Saved entries
-- Opening Marker --
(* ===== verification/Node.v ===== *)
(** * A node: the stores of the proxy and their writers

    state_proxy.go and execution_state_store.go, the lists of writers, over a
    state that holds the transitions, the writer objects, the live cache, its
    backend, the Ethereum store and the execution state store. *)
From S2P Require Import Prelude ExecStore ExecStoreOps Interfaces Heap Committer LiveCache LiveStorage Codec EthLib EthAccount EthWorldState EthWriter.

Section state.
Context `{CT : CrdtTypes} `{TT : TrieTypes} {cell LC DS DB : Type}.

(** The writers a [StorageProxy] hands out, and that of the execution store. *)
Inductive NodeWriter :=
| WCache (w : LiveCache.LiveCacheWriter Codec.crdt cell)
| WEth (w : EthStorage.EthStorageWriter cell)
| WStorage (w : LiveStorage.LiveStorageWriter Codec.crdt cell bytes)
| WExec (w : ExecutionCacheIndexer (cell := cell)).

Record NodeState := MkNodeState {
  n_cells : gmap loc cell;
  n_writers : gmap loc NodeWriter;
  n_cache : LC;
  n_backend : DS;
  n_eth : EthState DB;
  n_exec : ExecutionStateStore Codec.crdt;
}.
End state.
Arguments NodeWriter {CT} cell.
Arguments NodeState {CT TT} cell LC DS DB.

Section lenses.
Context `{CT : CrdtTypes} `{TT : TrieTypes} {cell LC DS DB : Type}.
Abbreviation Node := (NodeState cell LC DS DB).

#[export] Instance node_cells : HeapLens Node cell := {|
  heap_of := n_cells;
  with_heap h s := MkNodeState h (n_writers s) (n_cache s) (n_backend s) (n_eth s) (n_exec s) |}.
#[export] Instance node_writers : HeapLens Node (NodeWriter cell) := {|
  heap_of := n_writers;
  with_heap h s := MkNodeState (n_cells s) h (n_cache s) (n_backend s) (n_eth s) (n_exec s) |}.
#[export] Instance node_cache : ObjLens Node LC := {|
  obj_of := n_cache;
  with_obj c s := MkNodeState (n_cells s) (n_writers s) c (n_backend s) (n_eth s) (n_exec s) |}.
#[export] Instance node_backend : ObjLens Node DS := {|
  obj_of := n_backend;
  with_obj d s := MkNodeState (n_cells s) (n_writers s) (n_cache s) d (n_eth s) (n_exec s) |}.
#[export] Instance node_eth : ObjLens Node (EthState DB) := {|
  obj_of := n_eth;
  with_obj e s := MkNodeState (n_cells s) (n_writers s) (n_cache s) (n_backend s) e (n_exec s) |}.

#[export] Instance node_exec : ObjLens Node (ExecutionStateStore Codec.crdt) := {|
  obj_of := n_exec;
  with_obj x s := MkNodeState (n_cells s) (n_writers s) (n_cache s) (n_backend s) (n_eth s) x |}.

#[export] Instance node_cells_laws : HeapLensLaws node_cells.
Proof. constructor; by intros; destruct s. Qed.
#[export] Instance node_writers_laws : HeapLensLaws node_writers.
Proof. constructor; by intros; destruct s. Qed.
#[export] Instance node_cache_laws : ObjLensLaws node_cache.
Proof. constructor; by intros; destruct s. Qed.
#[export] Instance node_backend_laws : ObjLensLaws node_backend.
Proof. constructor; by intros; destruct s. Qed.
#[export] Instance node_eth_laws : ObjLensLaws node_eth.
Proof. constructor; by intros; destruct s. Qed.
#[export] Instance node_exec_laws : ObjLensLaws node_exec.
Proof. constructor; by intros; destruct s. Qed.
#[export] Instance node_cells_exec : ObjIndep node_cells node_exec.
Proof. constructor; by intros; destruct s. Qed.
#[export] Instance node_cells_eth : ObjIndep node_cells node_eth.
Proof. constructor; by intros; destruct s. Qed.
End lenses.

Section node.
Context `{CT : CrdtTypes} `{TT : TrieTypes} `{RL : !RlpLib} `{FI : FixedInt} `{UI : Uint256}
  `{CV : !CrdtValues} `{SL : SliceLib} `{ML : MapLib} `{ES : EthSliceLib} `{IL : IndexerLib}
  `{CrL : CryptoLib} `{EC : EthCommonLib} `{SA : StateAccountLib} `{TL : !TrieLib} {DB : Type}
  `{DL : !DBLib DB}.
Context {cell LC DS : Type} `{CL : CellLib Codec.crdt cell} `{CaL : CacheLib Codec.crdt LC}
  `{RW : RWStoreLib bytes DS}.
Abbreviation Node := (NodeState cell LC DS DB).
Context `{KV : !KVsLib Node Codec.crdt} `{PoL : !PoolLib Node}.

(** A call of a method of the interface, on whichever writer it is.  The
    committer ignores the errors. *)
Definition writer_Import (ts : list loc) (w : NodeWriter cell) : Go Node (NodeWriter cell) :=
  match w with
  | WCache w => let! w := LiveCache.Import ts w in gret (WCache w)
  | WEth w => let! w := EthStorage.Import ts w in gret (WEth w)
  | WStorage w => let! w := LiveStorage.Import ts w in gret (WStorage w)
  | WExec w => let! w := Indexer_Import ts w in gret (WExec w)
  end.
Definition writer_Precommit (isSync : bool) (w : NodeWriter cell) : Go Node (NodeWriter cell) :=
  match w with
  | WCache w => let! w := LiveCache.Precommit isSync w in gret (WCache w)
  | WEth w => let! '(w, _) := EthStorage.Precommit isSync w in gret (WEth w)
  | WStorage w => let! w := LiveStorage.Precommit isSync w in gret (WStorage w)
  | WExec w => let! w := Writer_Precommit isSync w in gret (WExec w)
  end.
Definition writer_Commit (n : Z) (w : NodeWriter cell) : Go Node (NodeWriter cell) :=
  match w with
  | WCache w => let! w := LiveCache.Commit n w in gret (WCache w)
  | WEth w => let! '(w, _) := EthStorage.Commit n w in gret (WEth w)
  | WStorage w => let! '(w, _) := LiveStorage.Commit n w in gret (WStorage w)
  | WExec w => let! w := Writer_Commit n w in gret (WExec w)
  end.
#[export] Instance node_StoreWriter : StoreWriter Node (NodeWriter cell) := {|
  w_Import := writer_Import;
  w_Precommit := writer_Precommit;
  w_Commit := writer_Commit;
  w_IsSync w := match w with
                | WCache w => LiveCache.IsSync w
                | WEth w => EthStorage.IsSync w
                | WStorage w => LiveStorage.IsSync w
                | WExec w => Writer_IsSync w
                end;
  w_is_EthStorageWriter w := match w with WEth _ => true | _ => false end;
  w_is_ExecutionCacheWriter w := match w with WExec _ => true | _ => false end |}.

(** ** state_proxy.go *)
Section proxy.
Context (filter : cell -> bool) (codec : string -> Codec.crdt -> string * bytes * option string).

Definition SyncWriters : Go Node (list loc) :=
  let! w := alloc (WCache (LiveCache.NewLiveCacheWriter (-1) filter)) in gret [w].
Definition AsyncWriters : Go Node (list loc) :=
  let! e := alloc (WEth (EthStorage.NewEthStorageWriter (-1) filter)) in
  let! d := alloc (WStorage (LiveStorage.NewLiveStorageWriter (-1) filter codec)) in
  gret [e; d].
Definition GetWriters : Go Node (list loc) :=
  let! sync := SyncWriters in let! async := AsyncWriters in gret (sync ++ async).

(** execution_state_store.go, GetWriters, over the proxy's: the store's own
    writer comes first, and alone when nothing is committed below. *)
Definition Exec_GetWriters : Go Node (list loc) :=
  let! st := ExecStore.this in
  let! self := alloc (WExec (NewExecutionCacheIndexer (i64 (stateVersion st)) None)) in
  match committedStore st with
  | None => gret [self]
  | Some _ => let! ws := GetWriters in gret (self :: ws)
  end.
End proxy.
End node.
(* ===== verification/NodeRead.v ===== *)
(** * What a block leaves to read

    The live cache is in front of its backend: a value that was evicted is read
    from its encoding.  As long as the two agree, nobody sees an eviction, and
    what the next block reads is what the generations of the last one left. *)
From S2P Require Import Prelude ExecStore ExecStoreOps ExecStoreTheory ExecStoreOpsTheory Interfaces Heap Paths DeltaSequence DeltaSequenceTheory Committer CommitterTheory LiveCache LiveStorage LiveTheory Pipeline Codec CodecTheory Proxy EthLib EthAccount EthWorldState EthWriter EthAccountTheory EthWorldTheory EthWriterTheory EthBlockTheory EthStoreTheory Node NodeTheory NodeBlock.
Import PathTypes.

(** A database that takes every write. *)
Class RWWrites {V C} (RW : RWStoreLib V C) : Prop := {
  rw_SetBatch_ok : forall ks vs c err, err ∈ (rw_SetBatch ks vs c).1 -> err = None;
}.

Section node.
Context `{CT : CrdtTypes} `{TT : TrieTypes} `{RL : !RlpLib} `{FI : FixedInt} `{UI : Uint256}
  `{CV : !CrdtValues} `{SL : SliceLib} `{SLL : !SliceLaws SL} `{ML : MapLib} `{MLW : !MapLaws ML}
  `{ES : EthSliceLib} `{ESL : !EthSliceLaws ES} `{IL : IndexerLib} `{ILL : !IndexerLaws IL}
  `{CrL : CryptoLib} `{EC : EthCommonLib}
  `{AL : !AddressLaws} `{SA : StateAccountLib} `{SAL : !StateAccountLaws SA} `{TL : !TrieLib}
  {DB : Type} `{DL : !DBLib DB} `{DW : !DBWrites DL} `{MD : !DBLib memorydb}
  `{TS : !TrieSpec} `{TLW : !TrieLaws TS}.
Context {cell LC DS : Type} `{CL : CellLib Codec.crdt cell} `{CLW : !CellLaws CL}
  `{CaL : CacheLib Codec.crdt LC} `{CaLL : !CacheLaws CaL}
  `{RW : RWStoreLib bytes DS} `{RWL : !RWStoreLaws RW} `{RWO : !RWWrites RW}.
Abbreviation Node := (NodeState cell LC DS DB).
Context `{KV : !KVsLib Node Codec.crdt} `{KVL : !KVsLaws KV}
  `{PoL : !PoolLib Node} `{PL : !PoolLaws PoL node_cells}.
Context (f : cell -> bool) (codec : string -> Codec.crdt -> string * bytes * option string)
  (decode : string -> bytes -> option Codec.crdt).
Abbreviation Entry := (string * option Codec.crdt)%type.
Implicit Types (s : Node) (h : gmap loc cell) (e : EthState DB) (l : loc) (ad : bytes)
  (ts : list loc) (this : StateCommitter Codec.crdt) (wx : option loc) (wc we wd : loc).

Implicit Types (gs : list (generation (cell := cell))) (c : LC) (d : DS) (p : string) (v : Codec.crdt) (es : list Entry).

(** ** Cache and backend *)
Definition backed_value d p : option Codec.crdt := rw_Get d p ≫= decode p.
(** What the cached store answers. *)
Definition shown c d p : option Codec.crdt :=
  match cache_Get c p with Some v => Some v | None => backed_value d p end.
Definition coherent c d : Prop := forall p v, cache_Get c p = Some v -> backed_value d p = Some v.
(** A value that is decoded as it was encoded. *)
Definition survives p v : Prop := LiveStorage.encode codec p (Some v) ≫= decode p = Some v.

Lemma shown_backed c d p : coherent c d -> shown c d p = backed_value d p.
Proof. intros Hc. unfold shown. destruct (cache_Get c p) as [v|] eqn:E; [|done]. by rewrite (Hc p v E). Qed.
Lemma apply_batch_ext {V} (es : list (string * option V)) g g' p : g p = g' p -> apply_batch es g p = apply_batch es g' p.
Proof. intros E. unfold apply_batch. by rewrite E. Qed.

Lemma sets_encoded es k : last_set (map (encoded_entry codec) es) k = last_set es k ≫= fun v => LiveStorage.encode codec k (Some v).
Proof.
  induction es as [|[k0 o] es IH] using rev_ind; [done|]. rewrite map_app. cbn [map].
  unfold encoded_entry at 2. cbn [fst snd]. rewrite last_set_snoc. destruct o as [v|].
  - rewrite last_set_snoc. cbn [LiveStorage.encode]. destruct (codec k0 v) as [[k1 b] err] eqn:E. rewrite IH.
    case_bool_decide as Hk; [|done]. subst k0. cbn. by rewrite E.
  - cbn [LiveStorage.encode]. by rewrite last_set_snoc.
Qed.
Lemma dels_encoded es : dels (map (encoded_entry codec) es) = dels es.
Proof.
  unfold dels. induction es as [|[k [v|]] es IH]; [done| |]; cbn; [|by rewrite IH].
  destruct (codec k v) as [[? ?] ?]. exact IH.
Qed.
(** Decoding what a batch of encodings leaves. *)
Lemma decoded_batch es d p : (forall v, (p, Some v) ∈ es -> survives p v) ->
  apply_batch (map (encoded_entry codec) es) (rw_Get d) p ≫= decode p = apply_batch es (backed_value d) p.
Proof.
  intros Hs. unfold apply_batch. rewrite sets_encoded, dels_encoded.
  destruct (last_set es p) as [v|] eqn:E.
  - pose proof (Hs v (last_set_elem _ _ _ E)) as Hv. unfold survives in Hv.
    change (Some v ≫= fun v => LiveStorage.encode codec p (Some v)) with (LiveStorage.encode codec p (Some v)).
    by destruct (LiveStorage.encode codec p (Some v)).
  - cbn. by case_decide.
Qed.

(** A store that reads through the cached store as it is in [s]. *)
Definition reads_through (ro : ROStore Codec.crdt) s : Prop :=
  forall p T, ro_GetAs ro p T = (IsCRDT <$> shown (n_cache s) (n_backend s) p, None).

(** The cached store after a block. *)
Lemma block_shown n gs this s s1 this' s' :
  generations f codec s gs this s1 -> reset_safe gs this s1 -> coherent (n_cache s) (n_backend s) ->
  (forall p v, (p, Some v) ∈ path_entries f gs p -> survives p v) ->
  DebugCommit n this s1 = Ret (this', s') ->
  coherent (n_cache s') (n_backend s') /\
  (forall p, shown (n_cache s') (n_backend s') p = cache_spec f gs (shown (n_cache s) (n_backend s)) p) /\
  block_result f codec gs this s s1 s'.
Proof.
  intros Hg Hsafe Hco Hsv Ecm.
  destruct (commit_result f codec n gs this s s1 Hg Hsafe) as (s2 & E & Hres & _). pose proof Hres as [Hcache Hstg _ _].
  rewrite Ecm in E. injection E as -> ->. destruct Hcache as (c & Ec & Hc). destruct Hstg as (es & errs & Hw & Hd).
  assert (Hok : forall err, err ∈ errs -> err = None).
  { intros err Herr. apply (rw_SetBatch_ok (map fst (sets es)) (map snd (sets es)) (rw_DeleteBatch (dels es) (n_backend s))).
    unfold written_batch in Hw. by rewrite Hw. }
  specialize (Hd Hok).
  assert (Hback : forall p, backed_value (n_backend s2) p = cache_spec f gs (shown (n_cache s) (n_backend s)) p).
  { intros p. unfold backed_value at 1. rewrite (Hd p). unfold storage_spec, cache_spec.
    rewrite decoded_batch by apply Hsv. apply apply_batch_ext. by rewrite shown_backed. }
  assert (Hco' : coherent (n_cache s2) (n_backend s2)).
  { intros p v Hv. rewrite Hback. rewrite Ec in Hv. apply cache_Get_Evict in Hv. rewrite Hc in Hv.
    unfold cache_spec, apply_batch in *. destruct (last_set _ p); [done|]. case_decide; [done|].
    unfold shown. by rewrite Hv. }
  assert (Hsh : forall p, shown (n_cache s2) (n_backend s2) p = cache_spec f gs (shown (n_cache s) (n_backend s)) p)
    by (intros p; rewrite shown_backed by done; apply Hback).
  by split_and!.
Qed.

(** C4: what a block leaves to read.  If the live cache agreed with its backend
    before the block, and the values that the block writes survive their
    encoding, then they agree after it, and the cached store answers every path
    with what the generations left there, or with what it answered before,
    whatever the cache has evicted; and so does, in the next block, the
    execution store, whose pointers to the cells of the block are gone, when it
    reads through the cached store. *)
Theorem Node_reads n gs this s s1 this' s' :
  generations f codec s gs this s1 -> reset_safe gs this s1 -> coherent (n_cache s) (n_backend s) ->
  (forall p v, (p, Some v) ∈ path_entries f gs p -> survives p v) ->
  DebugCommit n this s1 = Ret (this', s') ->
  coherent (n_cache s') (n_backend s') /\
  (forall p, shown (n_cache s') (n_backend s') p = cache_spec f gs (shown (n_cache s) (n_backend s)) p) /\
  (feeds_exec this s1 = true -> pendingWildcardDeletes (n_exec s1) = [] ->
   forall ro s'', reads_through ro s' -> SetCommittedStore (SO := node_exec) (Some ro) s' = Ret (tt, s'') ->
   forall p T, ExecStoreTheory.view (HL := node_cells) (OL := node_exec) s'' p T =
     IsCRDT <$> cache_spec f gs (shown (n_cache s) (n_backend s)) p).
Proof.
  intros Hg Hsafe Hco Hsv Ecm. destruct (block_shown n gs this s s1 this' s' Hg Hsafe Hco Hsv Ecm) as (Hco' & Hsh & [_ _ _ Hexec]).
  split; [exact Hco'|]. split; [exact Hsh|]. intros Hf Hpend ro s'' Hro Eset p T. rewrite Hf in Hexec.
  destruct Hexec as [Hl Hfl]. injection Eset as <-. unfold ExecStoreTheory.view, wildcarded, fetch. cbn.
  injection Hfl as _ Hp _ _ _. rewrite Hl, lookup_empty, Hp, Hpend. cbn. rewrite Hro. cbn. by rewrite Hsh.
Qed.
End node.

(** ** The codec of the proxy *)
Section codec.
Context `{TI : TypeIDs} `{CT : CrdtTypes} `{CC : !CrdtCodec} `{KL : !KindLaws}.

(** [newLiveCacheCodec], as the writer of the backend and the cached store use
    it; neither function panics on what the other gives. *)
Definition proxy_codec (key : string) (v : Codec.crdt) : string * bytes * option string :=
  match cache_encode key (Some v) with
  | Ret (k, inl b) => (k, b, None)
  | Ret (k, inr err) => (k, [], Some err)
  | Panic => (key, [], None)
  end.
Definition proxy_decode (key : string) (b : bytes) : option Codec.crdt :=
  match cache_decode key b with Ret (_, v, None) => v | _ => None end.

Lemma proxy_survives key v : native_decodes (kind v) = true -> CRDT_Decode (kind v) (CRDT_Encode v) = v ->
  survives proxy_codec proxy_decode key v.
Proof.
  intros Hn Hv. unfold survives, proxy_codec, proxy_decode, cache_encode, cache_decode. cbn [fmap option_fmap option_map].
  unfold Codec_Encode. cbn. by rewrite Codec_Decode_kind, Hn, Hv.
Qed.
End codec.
-- Closing Marker --
* DIRECTIONS FOR THIS TASK:
From the entries above, extract only the lines running from the one containing "w => LiveCache.IsSync w" through the one containing "match committedStore st with", inclusive.

* TASK OUTPUT:
                | WCache w => LiveCache.IsSync w
                | WEth w => EthStorage.IsSync w
                | WStorage w => LiveStorage.IsSync w
                | WExec w => Writer_IsSync w
                end;
  w_is_EthStorageWriter w := match w with WEth _ => true | _ => false end;
  w_is_ExecutionCacheWriter w := match w with WExec _ => true | _ => false end |}.

(** ** state_proxy.go *)
Section proxy.
Context (filter : cell -> bool) (codec : string -> Codec.crdt -> string * bytes * option string).

Definition SyncWriters : Go Node (list loc) :=
  let! w := alloc (WCache (LiveCache.NewLiveCacheWriter (-1) filter)) in gret [w].
Definition AsyncWriters : Go Node (list loc) :=
  let! e := alloc (WEth (EthStorage.NewEthStorageWriter (-1) filter)) in
  let! d := alloc (WStorage (LiveStorage.NewLiveStorageWriter (-1) filter codec)) in
  gret [e; d].
Definition GetWriters : Go Node (list loc) :=
  let! sync := SyncWriters in let! async := AsyncWriters in gret (sync ++ async).

(** execution_state_store.go, GetWriters, over the proxy's: the store's own
    writer comes first, and alone when nothing is committed below. *)
Definition Exec_GetWriters : Go Node (list loc) :=
  let! st := ExecStore.this in
  let! self := alloc (WExec (NewExecutionCacheIndexer (i64 (stateVersion st)) None)) in
  match committedStore st with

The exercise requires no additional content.